ごあいさつ
本展は、2023年にパブロ・ピカソの没後50周年を記念してパリ国立ピカソ美術館で開催された「ピカソ・セレブレーション:コレクションに新たな光を!」を基に再構成された国際巡回展です。英国のファッションデザイナー、サー・ポール・スミス(1946–)がピカソの作品にインスピレーションを得て、本展のための独創的な会場構成を考案しました。
20世紀を代表するアーティスト、ピカソの名は、フランスのみならず日本を含む世界中で広く知られており、その芸術界における影響は計り知れません。一方、ポール・スミス氏は、遊び心あふれる色彩や、伝統的なクラフツマンシップとモダンな感性を融合させたデザインで知られる英国を代表するデザイナーです。彼もまたピカソと同様、日本に大きなインパクトを与え続けているクリエイターの一人です。

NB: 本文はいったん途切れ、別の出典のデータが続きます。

Lemma peers_connect_witness :
  exists wa1 msg wb1 resp wa2 key i j,
    initiate_outbound_handshake toy_dialer 0 toy_dialer_started = Ret true wa1 /\
    os_sent (w_os wa1) = os_sent (w_os toy_dialer_started) ++ [(SockAddr 5 5, msg)] /\
    on_handshake toy_peer (SockAddr 9 9) msg 1000 toy_started = Ret tt wb1 /\
    os_sent (w_os wb1) = os_sent (w_os toy_started) ++ [(SockAddr 9 9, resp)] /\
    on_handshake toy_dialer (SockAddr 5 5) resp 1001 wa1 = Ret tt wa2 /\
    joined (w_tab wa2) (SockAddr 5 5) (Toy.pub_of toy_ks) key [route_b] i /\
    joined (w_tab wb1) (SockAddr 9 9) (Toy.pub_of toy_kc) key [route_a] j /\
    carries wa2 i wb1 (SockAddr 9 9) j /\ carries wb1 j wa2 (SockAddr 5 5) i.
Proof.
  apply (@peers_connect Toy.ssl Toy.env Toy.ssl_ok toy_dialer toy_dialer_started 0%nat toy_kc toy_dialer_cfg toy_peer toy_started toy_ks toy_eph
           toy_peer_cfg (SockAddr 9 9) 1000 1001);
    [reflexivity|reflexivity|exact toy_dialer_inv|exact toy_started_inv|reflexivity|exact toy_initiator
    |exact toy_responder|exact toy_admits|].
  intros i s Hs Ha. rewrite (none_active (w_tab toy_started) i s) in Ha; [discriminate|vm_compute; reflexivity|exact Hs].
Defined.
Lemma progress_remains cf cf' :
  stop_flag (c_flags cf) = true -> progress cf cf' ->
  stop_flag (c_flags cf') = true /\ one_down remains (t_code <$> threads cf') (t_code <$> threads cf).
Proof.
  intros Hst (n & mv & Hmv & E).
  assert (exists th k' m hs, threads cf !! n = Some th /\ remains k' (t_code th) /\
    threads cf' = <[n := Thread k' m hs]> (threads cf) /\ c_flags cf' = c_flags cf) as
    (th & k' & m & hs & Hn & Hr & Ets & Efl).
  { destruct Hmv as [->|[wk ->]]; cbn in E.
    - destruct (threads cf !! n) as [th|] eqn:Hn; [|done]. exists th.
      unfold run_thread, put_act, bind, put in E.
      destruct (t_code th) eqn:Ek; rewrite ?Hst in E; repeat case_match; simplify_eq/=;
        (do 3 eexists; split_and!; [reflexivity| |reflexivity|reflexivity]; cbn; eauto).
      match goal with E : ret _ _ = _ |- _ => injection E as _ <- _ end. eauto.
    - destruct (threads cf !! n) as [[k m hs]|] eqn:Hn; [|done]. destruct k; try done.
      injection E as <-. eexists _, _, m, hs. split_and!; [done| |done|done]. cbn. eauto. }
  rewrite Efl. split; [done|]. exists n, (t_code th), k'. rewrite list_lookup_fmap, Hn, Ets, list_fmap_insert. done.
Qed.

(** C15: Shutdown.  After [stop_flag] is set, in whatever the threads are doing then:
    every way of running them comes to an end, and it ends with all threads
    returned, so the joins of [start_peer] return. *)
Theorem shutdown_completes o tm cfgs oks cf :
  boot_ok c o tm cfgs -> started o tm cfgs oks cf -> stop_flag (c_flags cf) = true ->
  Acc (fun x y => progress y x) cf /\
  forall cf', rtc progress cf cf' -> (forall x, ~ progress cf' x) ->
    forall n th, threads cf' !! n = Some th -> t_code th = Done.
Proof.
  intros Hb Hs Hst. split.
  - clear Hb Hs. remember (t_code <$> threads cf) as l eqn:El.
    assert (Acc (one_down remains) l) as Ha by apply one_down_wf, remains_wf.
    revert cf El Hst. induction Ha as [l _ IH]. intros cf -> Hst. constructor. intros cf' Hp.
    destruct (progress_remains _ _ Hst Hp) as [Hst' Hd]. by eapply IH.
  - intros cf' Hr Hno n th Hn. apply (started_ok _ _ _ _ _ Hb) in Hs as Hok.
    assert (conf_ok cf') as Hok'.
    { clear Hs Hst Hno Hn. induction Hr as [|x y z (? & mv & _ & E) _ IH]; [done|]. apply IH.
      pose proof (fire_ok x mv Hok) as He. by rewrite E in He. }
    destruct (t_code th) eqn:Ek; [done|..]; exfalso;
      (destruct (live_progress cf' n th) as [x Hx]; [done|done|congruence|by eapply Hno]).
Qed.
End ThreadSafety.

1984年に東京で初の店舗を構えて以来、ウェアから小物に至るまで、多彩な色使いとストライプを特徴とする彼のデザインは、当時の日本において鮮烈な驚きとともに迎えられました。その魅力は、今なお人々の心を捉えて離しません。
本展は、時代を超えた二人の稀代のクリエイター、パブロ・ピカソとポール・スミス氏による、アートとデザインの領域を横断したコラボレーションが実現する貴重な機会となります。最後に、本展の開催にあたり、貴重なコレクションを惜しみなくお貸し出しいただき、多大なご尽力を賜りましたパリ国立ピカソ美術館ならびに国内の美術館の皆様に深く感謝申し上げます。そして、ご後援、ご協賛、ご協力賜りました関係者の皆様に心より御礼申し上げます。